If cpuSet.length == 0?


> 
>>> CheckOperatingSystemMXBean.java
>>>    System.out.println(String.format(...)) can simply be replaced with System.out.format.
> I had to leave it unchanged since replacing  it with System.out.format results in the tests instability as  it makes the trace output
> occasionally Intervene  here (the trace message sometimes is printed inside this message)  and tests cannot find the expected
> pattern in the output.
> 
>>> It may worth considering adding Metrics::getSwapLimit and 
>>> Metrics::getSwapUsage and move the computation to the implementation of 
>>> Metrics.  Bob may have an opinion.
> 
> There was no any new input regarding this so I decided to leave it unchanged.

Sorry, I didn’t respond to this.  Since the calculation required for getFreeSwapSpaceSize requires retries
due to the access of multiple changing values, I think it’s best to leave things as they are so the caller of
these methods understands the limitations of the API.

Also, the fact that swap size metrics include memory sizes is fully documented in both the cgroup and docker
online documentation so it’s probably best to be consistent.

> 
>>> Also it seems correct for the memory related methods to check if 
>>> (containerMetrics != null && containerMetrics.getMemoryLimit() >= 0).  
>>> BTW what does it mean if limit == 0?
> 
> Per Docker docs the minimum allowed value for  memory limit (--memory option) is 4 megabytes.
> And if memory limit is unset the return value is -1.  Thus, in my understanding the value 0 is only possible
> if something went wrong while retrieving this metric.

That is true but shouldn’t you return -1 in that case?

I originally thought it was ok to fall back to the host data for 0 values but I think its better to return unavailable (-1)
I think you might want to change all >= 0 to > 0 and return -1 if any of the values are 0.  This would be more consistent.

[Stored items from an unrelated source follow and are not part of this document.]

(** ** Content type to file extension *)

Definition extension_map : PyDict.dict string :=
  [("audio/wav", ".wav");
   ("audio/x-wav", ".wav");
   ("audio/wave", ".wav");
   ("audio/mpeg", ".mp3");
   ("audio/mp3", ".mp3");
   ("audio/mp4", ".m4a");
   ("audio/m4a", ".m4a");
   ("audio/aac", ".aac");
   ("audio/ogg", ".ogg");
   ("audio/flac", ".flac");
   ("audio/webm", ".webm");
   ("audio/3gpp", ".3gp");
   ("audio/amr", ".amr")].

(** [content_type.lower().split(';')[0].strip()] *)
Definition normalize_content_type (content_type : string) : string :=
  PyStr.strip (hd EmptyString (PyStr.split ";" (PyStr.lower content_type))).

(** The normalisation in the order the specification words it: drop the
    parameters after the first semicolon, trim, then lowercase. *)
Definition spec_normalize (content_type : string) : string :=
  PyStr.lower (PyStr.strip (hd EmptyString (PyStr.split ";" content_type))).

Definition get_file_extension_from_content_type (content_type : string) : string :=
  match PyDict.get extension_map (normalize_content_type content_type) with
  | Some ext => ext
  | None => ".bin"
  end.

(** ** Reading a base64 text back (RFC 4648), to state what the blob holds *)

(** The position of a character in the alphabet. *)
Fixpoint b64_index_from (c : ascii) (s : string) (i : N) : option N :=
  match s with
  | EmptyString => None
  | String a s' => if Ascii.eqb a c then Some i else b64_index_from c s' (i + 1)
  end.

Definition b64_index (c : ascii) : option N := b64_index_from c Base64.alphabet 0.

Definition b64_byte (n : N) : option byte := Byte.of_N n.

You should only fall back to the original logic (host values) if container values are set to unlimited.

Bob.

> 
> Testing: Mach5 tier1-tier6 tests (that include open/test/hotspot/jtreg/containers/docker  and : jdk_management  tests) passed. 
> 
> [1] Webrev:  http://cr.openjdk.java.net/~dtitov/8226575/webrev.03/ 
> [2] Jira issue: https://bugs.openjdk.java.net/browse/JDK-8226575    
> [3] CSR: https://bugs.openjdk.java.net/browse/JDK-8228428
> 
> Thank you,
> Daniil
> 
> On 12/4/19, 4:09 PM, "Mandy Chung" <mandy.chung at oracle.com> wrote:
> 
> 
> 
>    On 12/3/19 9:40 PM, Daniil Titov wrote:
>> 
>>>> Under what circumstance that limit or memLimit is < 0?
>> The memory limit metrics is not available if JVM runs on Linux host ( not in a docker container) or if a docker container was started without
>> specifying a memory limit ( without '--memory='  Docker option) . In latter there is no limit on how much memory the container can use and
>> it can use as much memory as the host's OS allows.
>> 
> 
>    OK.  Please add a comment to the code.
> 
>    It may worth considering adding Metrics::getSwapLimit and 
>    Metrics::getSwapUsage and move the computation to the implementation of 
>    Metrics.  Bob may have an opinion.
> 
>    Also it seems correct for the memory related methods to check if 
>    (containerMetrics != null && containerMetrics.getMemoryLimit() >= 0).  
>    BTW what does it mean if limit == 0?
> 
>>>> Is it worth  specifying this case?
>> I believe yes, since it covers the cases when JVM runs  on a Linux host or a docker container was started without memory limitation.
>> 
> 
>    I was wondering if the javadoc should specify that.
>>>> It fallbacks to return the system's total swap space size - this is not really what it should report.
>> For the case when JVM runs on a Linux host it is exactly what we want. The only problematic case is if JVM runs inside a docker container without a memory limit set.
>> However, I am not sure how we could differentiate these 2 cases.
> 
>    As this is the case when the limit is not set in the container, it 
>    returns the system metrics which sounds appropriate.
> 
>> 
>>>> Similarly, getFreeMemorySize and getTotalMemorySize and getCpuLoad.
>> For  getTotalMemorySize I think we are good here. If limit is not set then all memory the host's OS have is available.
>> For getFreeMemorySize the problematic case is if is the memory limit is set but the memory usage for some reason is not available (containerMetrics.getMemoryUsage() returns 0).
> 
>    Will zero memory usage happen?
> 
>> Probably in this case we should just return -1 as currently getFreePhysicalMemorySize0() does if it cannot retrieve a valid result.
>> 
> 
>> For getCpuLoad() the problematic case if CPU quotas are active but CpuPeriod,  CpuNumPeriods , or getCpuUsage are unavailable or if a valid  CPU load for some CPU was
>> not retrieved, or if all retrieved CPU load values happen to be zeros. Probably we should just  return -1 in these cases rather then falling back to getSystemCpuLoad0()
>> 
> 
>    returning -1 sounds right.
>>>> src/jdk.management/windows/classes/com/sun/management/internal/OperatingSystemImpl.java
>>>>    There is no strong need to make the deprecated methods as default methods.  If they were default methods, they only need to be implemented once as opposed to in all OS-specific implementations.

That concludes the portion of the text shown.